This message is similar to the update_fail_htlc message, but it’s rarely used in practice. As mentioned previously, each HTLC carries an onion encrypted routing packet that also covers the integrity of portions of the HTLC itself. If a party receives an onion packet that has somehow been corrupted along the way, then it won’t be able to decrypt the packet. As a result, it also can’t properly forward the HTLC; therefore, it’ll send this message to signify that the HTLC has been corrupted somewhere along the route back to the sender.

Channel Announcement

Messages in this category are used to announce components of the channel graph authenticated data structure to the wider network. The channel graph has a series of unique properties due to the condition that all data added to the channel graph must also be anchored in the base Bitcoin blockchain. As a result, to add a new entry to the channel graph, an agent must be an on-chain transaction fee. This serves as a natural spam deterrent for the Lightning Network.

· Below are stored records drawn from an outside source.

(* ===== verification/Codec.v ===== *)
(** * The codec crate's shared part and its trivial codec

    crates/siphon-rtp-codec/src/lib.rs (errors, parameters, the fold to mono) and
    l16.rs.  A PCM buffer is a list of signed 16-bit samples, passed and returned
    where the source writes in place; an operation returns the count it reports
    with the buffer. *)

From stdpp Require Import base list numbers option strings.
From Stdlib Require Import Lia ZArith.
From S2P Require Import Prelude.

Open Scope Z_scope.

Inductive CodecError : Type :=
  | BadFrameSize (expected got : Z)
  | OutputTooSmall (needed have : Z)
  | Malformed (what : string)
  | Unsupported (what : string).

Record CodecParams : Type := mkCodecParams { cp_sample_rate_hz : Z; cp_channels : Z; cp_ptime_ms : Z }.

Definition frame_samples (p : CodecParams) : Z := cp_sample_rate_hz p / 1000 * cp_ptime_ms p.

Definition frame_values (p : CodecParams) : Z :=
  let channels := if cp_channels p =? 0 then 1 else cp_channels p in
  frame_samples p * channels.

Definition is_i16 (x : Z) : Prop := -32768 <= x <= 32767.
Definition pcm_ok (l : list Z) : Prop := Forall is_i16 l.

(** Signed arithmetic, the type named by the first value above it. *)
Definition I32 : Z := 2147483648.
Definition I64 : Z := 9223372036854775808.
Definition I128 : Z := 170141183460469231731687303715884105728.
Definition chk {E} (limit x : Z) : res E Z := if (- limit <=? x) && (x <? limit) then Ok x else Panic.

(** [x as i16]. *)
Definition as_i16 (x : Z) : Z := to_signed 16 (wrap 16 x).

(** [out.iter_mut().zip(values)]: the values replace the first of the buffer, as
    many as both have. *)
Definition fill_first (out values : list Z) : list Z :=
  take (length out) values ++ drop (length values) out.

(** One instant: the sum of the channels at [base]. *)
Fixpoint sum_channels (frame : list Z) (base : Z) (n : nat) : res CodecError Z :=
  match n with
  | O => mret 0
  | S n =>
      sum ← sum_channels frame base n;
      x ← idx frame (base + Z.of_nat n);
      mret (sum + x)
  end.

Fixpoint downmix_loop (n : nat) (sample : Z) (frame : list Z) (channels : Z) : res CodecError (list Z) :=
  match n with
  | O => mret frame
  | S n =>
      sum ← sum_channels frame (sample * channels) (Z.to_nat channels);
      frame ← set_at frame sample (to_signed 16 (wrap 16 (Z.quot sum channels)));
      downmix_loop n (sample + 1) frame channels
  end.

Definition downmix_to_mono (frame : list Z) (channels : Z) : res CodecError (Z * list Z) :=
  if channels <=? 1 then mret (len frame, frame) else
  let samples := len frame / channels in
  frame ← downmix_loop (Z.to_nat samples) 0 frame channels;
  mret (samples, frame).

(** ** L16 *)

Definition L16_new (sample_rate_hz ptime_ms : Z) : CodecParams := mkCodecParams sample_rate_hz 1 ptime_ms.

(** The big-endian words of a payload, two bytes each. *)
Fixpoint be_words (payload : bytes) : list Z :=
  match payload with
  | a :: b :: rest => to_signed 16 (be_dec [a; b]) :: be_words rest
  | _ => []
  end.

Definition l16_decode (payload : bytes) (out : list Z) : res CodecError (Z * list Z) :=
  if negb (len payload mod 2 =? 0) then Err (Malformed "L16 payload length must be even") else
  let samples := len payload / 2 in
  if len out <? samples then Err (OutputTooSmall samples (len out))
  else mret (samples, fill_first out (be_words payload)).

Definition l16_conceal (p : CodecParams) (out : list Z) : Z * list Z :=
  let count := Z.min (frame_samples p) (len out) in
  (count, fill_first out (replicate (Z.to_nat count) 0)).

Definition l16_encode (pcm : list Z) (out : bytes) : res CodecError (Z * bytes) :=
  let needed := len pcm * 2 in
  if len out <? needed then Err (OutputTooSmall needed (len out))
  else mret (needed, fill_first out (flat_map (fun x => be_enc 2 (wrap 16 x)) pcm)).

(** * Proofs *)

Lemma chk_Ok {E} limit x : - limit <= x < limit -> @chk E limit x = Ok x.
Proof. intros H. unfold chk. by rewrite (proj2 (Z.leb_le _ _)), (proj2 (Z.ltb_lt _ _)) by lia. Qed.

Lemma fill_first_app (head tail values : list Z) : length values = length head ->
  fill_first (head ++ tail) values = values ++ tail.
Proof.
  intros H. unfold fill_first. rewrite firstn_all2 by (rewrite length_app; lia). rewrite H, drop_app_length. done.
Qed.

Lemma length_fill_first out values : length (fill_first out values) = length out.
Proof. unfold fill_first. rewrite length_app, length_take, length_drop. lia. Qed.

Lemma fill_first_spec out values : (length values <= length out)%nat ->
  take (length values) (fill_first out values) = values /\ drop (length values) (fill_first out values) = drop (length values) out.
Proof.
  intros H. unfold fill_first. rewrite (firstn_all2 values) by lia. split; [apply take_app_length|apply drop_app_length].
Qed.

Lemma pcm_ok_app l1 l2 : pcm_ok (l1 ++ l2) <-> pcm_ok l1 /\ pcm_ok l2.
Proof. apply Forall_app. Qed.

Lemma to_signed_wrap x : is_i16 x -> to_signed 16 (wrap 16 x) = x.
Proof.
  unfold is_i16, to_signed, wrap. intros H. destruct (Z.ltb_spec x 0).
  - rewrite <- (Z.mod_add x 1), Z.mod_small by lia. destruct (Z.ltb_spec (x + 1 * 2 ^ 16) (2 ^ (16 - 1))); lia.
  - rewrite Z.mod_small by lia. destruct (Z.ltb_spec x (2 ^ (16 - 1))); lia.
Qed.

Lemma to_signed_i16 x : 0 <= x < 2 ^ 16 -> is_i16 (to_signed 16 x).
Proof. unfold is_i16, to_signed. intros H. destruct (Z.ltb_spec x (2 ^ (16 - 1))); lia. Qed.

Lemma be_words_enc pcm : pcm_ok pcm -> be_words (flat_map (fun x => be_enc 2 (wrap 16 x)) pcm) = pcm.
Proof.
  induction pcm as [|x pcm IH]; intros H; [done|]. inversion H; subst.
  assert (exists a b, be_enc 2 (wrap 16 x) = [a; b]) as (a & b & Hab).
  { destruct (be_enc 2 (wrap 16 x)) as [|a [|b [|c r]]] eqn:E; try (apply (f_equal length) in E; rewrite be_enc_length in E; done). eauto. }
  cbn [flat_map]. rewrite Hab. cbn [app be_words]. rewrite <- Hab, be_dec_enc_fits, to_signed_wrap, IH by (try done; apply Z.mod_pos_bound; lia). done.
Qed.

(** L16 is lossless: what the encoder writes for any frame, the decoder of any
    buffer large enough reads back, and neither touches the rest of its buffer. *)
Lemma l16_roundtrip pcm payload tail pcm_out pcm_tail : pcm_ok pcm -> len payload = 2 * len pcm -> len pcm_out = len pcm ->
  exists coded, l16_encode pcm (payload ++ tail) = Ok (2 * len pcm, coded ++ tail) /\ len coded = 2 * len pcm /\
    l16_decode coded (pcm_out ++ pcm_tail) = Ok (len pcm, pcm ++ pcm_tail).
Proof.
  intros Hp Hl Ho. set (coded := flat_map (fun x => be_enc 2 (wrap 16 x)) pcm). exists coded.
  assert (len coded = 2 * len pcm) as Hc.
  { unfold coded. clear. induction pcm as [|x pcm IH]; [done|]. cbn [flat_map]. rewrite len_app, len_be_enc, len_cons, IH. lia. }
  pose proof (len_nonneg tail). pose proof (len_nonneg pcm_tail). split; [|split; [done|]].
  - unfold l16_encode. rewrite (proj2 (Z.ltb_ge _ _)) by (rewrite len_app; lia). fold coded.
    rewrite fill_first_app by (unfold len in *; lia). unfold mret, res_ret. do 2 f_equal. lia.
  - unfold l16_decode. rewrite Hc, (Z.mul_comm 2), Z.mod_mul, Z.div_mul by lia. cbn [Z.eqb negb].
    rewrite (proj2 (Z.ltb_ge _ _)) by (rewrite len_app; lia). unfold coded. rewrite be_words_enc by done.
    by rewrite fill_first_app by (unfold len in *; lia).
Qed.

(** ** The fold to mono *)

Definition total (l : list Z) : Z := foldr Z.add 0 l.

(** The mean of the channels at an instant, rounded towards zero. *)
Definition mean_at (frame : list Z) (channels sample : Z) : Z :=
  Z.quot (total (sub frame (sample * channels) ((sample + 1) * channels))) channels.

Lemma total_snoc l x : total (l ++ [x]) = total l + x.
Proof. unfold total. induction l as [|y l IH]; cbn [app foldr]; lia. Qed.

Lemma total_bound l : pcm_ok l -> - 32768 * len l <= total l <= 32767 * len l.
Proof.
  induction 1 as [|x l Hx Hl IH]; [done|]. rewrite len_cons. unfold total in *. cbn [foldr]. unfold is_i16 in Hx. lia.
Qed.

Lemma sum_channels_total frame base n : 0 <= base -> base + Z.of_nat n <= len frame ->
  sum_channels frame base n = Ok (total (sub frame base (base + Z.of_nat n))).
Proof.
  intros Hb. induction n as [|n IH]; intros Hl.
  - cbn [sum_channels]. by rewrite Z.add_0_r, sub_nil.
  - cbn [sum_channels]. rewrite IH, bind_Ok by lia. destruct (@idx_in_range CodecError Z frame (base + Z.of_nat n) ltac:(lia)) as (x & Hx & _).
    rewrite Hx, bind_Ok. unfold mret, res_ret. f_equal.
    replace (base + Z.of_nat (S n)) with (base + Z.of_nat n + 1) by lia. rewrite (sub_split frame base (base + Z.of_nat n) (base + Z.of_nat n + 1)) by lia. by rewrite (sub_one frame _ x Hx), total_snoc.
Qed.

Lemma mean_i16 frame channels sample : pcm_ok frame -> 2 <= channels -> 0 <= sample -> (sample + 1) * channels <= len frame ->
  is_i16 (mean_at frame channels sample).
Proof.
  intros Hp Hc Hs Hl. unfold mean_at. set (l := sub _ _ _). assert (len l = channels) as Hlen by (unfold l; rewrite len_sub; lia).
  assert (pcm_ok l) as Hpl by (unfold l, sub; apply Forall_take, Forall_drop, Hp).
  pose proof (total_bound l Hpl) as Hb. rewrite Hlen in Hb. split; [apply Z.quot_le_lower_bound|apply Z.quot_le_upper_bound]; lia.
Qed.

Lemma downmix_loop_means n : forall done frame rest orig channels, 2 <= channels ->
  frame = done ++ rest -> len frame = len orig -> rest = drop (length done) orig -> pcm_ok orig ->
  (len done + Z.of_nat n) * channels <= len orig ->
  downmix_loop n (len done) frame channels =
    Ok (done ++ map (fun i => mean_at orig channels (len done + Z.of_nat i)) (seq 0 n) ++ drop (length done + n) orig).
Proof.
  induction n as [|n IH]; intros done frame rest orig channels Hc Hf Hl Hr Hp Hn.
  - cbn [downmix_loop seq map app]. by rewrite Nat.add_0_r, Hf, Hr.
  - pose proof (len_nonneg done). cbn [downmix_loop]. rewrite sum_channels_total, bind_Ok by (rewrite ?Z2Nat.id by lia; nia).
    rewrite Z2Nat.id by lia. replace (len done * channels + channels) with ((len done + 1) * channels) by ring.
    assert (sub frame (len done * channels) ((len done + 1) * channels) = sub orig (len done * channels) ((len done + 1) * channels)) as ->.
    { rewrite Hf, Hr. rewrite sub_app_r by nia. unfold sub. rewrite drop_drop.
      replace (length done + Z.to_nat (len done * channels - len done))%nat with (Z.to_nat (len done * channels)) by (unfold len in *; nia).
      do 2 f_equal. lia. }
    fold (mean_at orig channels (len done)). rewrite to_signed_wrap by (apply mean_i16; (done || nia)).
    assert (len done < len orig) as Hlt by nia. rewrite Hf.
    destruct rest as [|x rest]. { rewrite app_nil_r in Hf. rewrite Hf in Hl. lia. }
    unfold set_at. rewrite (copy_at_mid done [x] [mean_at orig channels (len done)] rest), bind_Ok by done.
    set (done' := done ++ [mean_at orig channels (len done)]).
    assert (len done' = len done + 1) as Hd' by (unfold done'; rewrite len_app; done).
    replace (done ++ [mean_at orig channels (len done)] ++ rest) with (done' ++ rest) by (unfold done'; by rewrite <- app_assoc).
    rewrite <- Hd'. rewrite (IH done' (done' ++ rest) rest orig channels Hc eq_refl).
    + f_equal. unfold done'. rewrite <- app_assoc. f_equal. cbn [seq map app]. rewrite Z.add_0_r. f_equal.
      rewrite <- seq_shift, map_map, length_app. cbn [length]. f_equal; [|f_equal; lia].
      apply map_ext. intros i. f_equal. unfold done' in Hd'. rewrite Hd'. lia.
    + rewrite <- Hl, Hf, !len_app, Hd', len_cons. lia.
    + unfold done'. rewrite length_app. cbn [length]. rewrite <- drop_drop, <- Hr. done.
    + done.
    + lia.
Qed.

(** A frame of interleaved channels folds to the means of its whole instants, each
    a sample of its own right, without a panic; a partial last instant is dropped. *)
Lemma downmix_means frame channels : pcm_ok frame -> 2 <= channels ->
  exists mono rest, downmix_to_mono frame channels = Ok (len frame / channels, mono ++ rest) /\ len mono = len frame / channels /\
    pcm_ok mono /\ forall i, 0 <= i < len frame / channels -> @idx CodecError Z mono i = Ok (mean_at frame channels i).
Proof.
  intros Hp Hc. unfold downmix_to_mono. rewrite (proj2 (Z.leb_gt _ _)) by lia. pose proof (len_nonneg frame).
  set (samples := len frame / channels). assert (0 <= samples) as Hs by (apply Z.div_pos; lia).
  assert (samples * channels <= len frame) as Hsc by (pose proof (Z.mul_div_le (len frame) channels); unfold samples; lia).
  pose proof (downmix_loop_means (Z.to_nat samples) [] frame frame frame channels Hc eq_refl eq_refl eq_refl Hp) as Hloop.
  change (len (@nil Z)) with 0 in Hloop. rewrite Z2Nat.id in Hloop by lia. rewrite Hloop, bind_Ok by lia. cbn [app].
  eexists _, _. split; [done|]. split; [unfold len; rewrite length_map, length_seq; lia|]. split.
  - apply Forall_map, Forall_forall. intros i Hi%elem_of_seq. apply mean_i16; [done|done|lia|nia].
  - intros i Hi. apply idx_lookup; [lia|]. rewrite list_lookup_fmap, lookup_seq_lt by lia. cbn. f_equal. f_equal. lia.
Qed.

The channel_announcement message

The channel_announcement message is used to announce a new channel to the wider network.

  • Type: 256

  • Fields:

    • sig : node_signature_1

    • sig : node_signature_2

    • sig : bitcoin_signature_1

    • sig : bitcoin_signature_2

    • uint16 : len

    • len*byte : features

    • chain_hash : chain_hash

    • short_channel_id : short_channel_id

    • pubkey : node_id_1

    • pubkey : node_id_2

    • pubkey : bitcoin_key_1

    • pubkey : bitcoin_key_2

The series of signatures and public keys in the message serves to create a proof that the channel actually exists within the base Bitcoin blockchain. As we detail in The short channel ID, each channel is uniquely identified by a locator that encodes its location within the blockchain. This locator is called this short_channel_id and can fit into a 64-bit integer.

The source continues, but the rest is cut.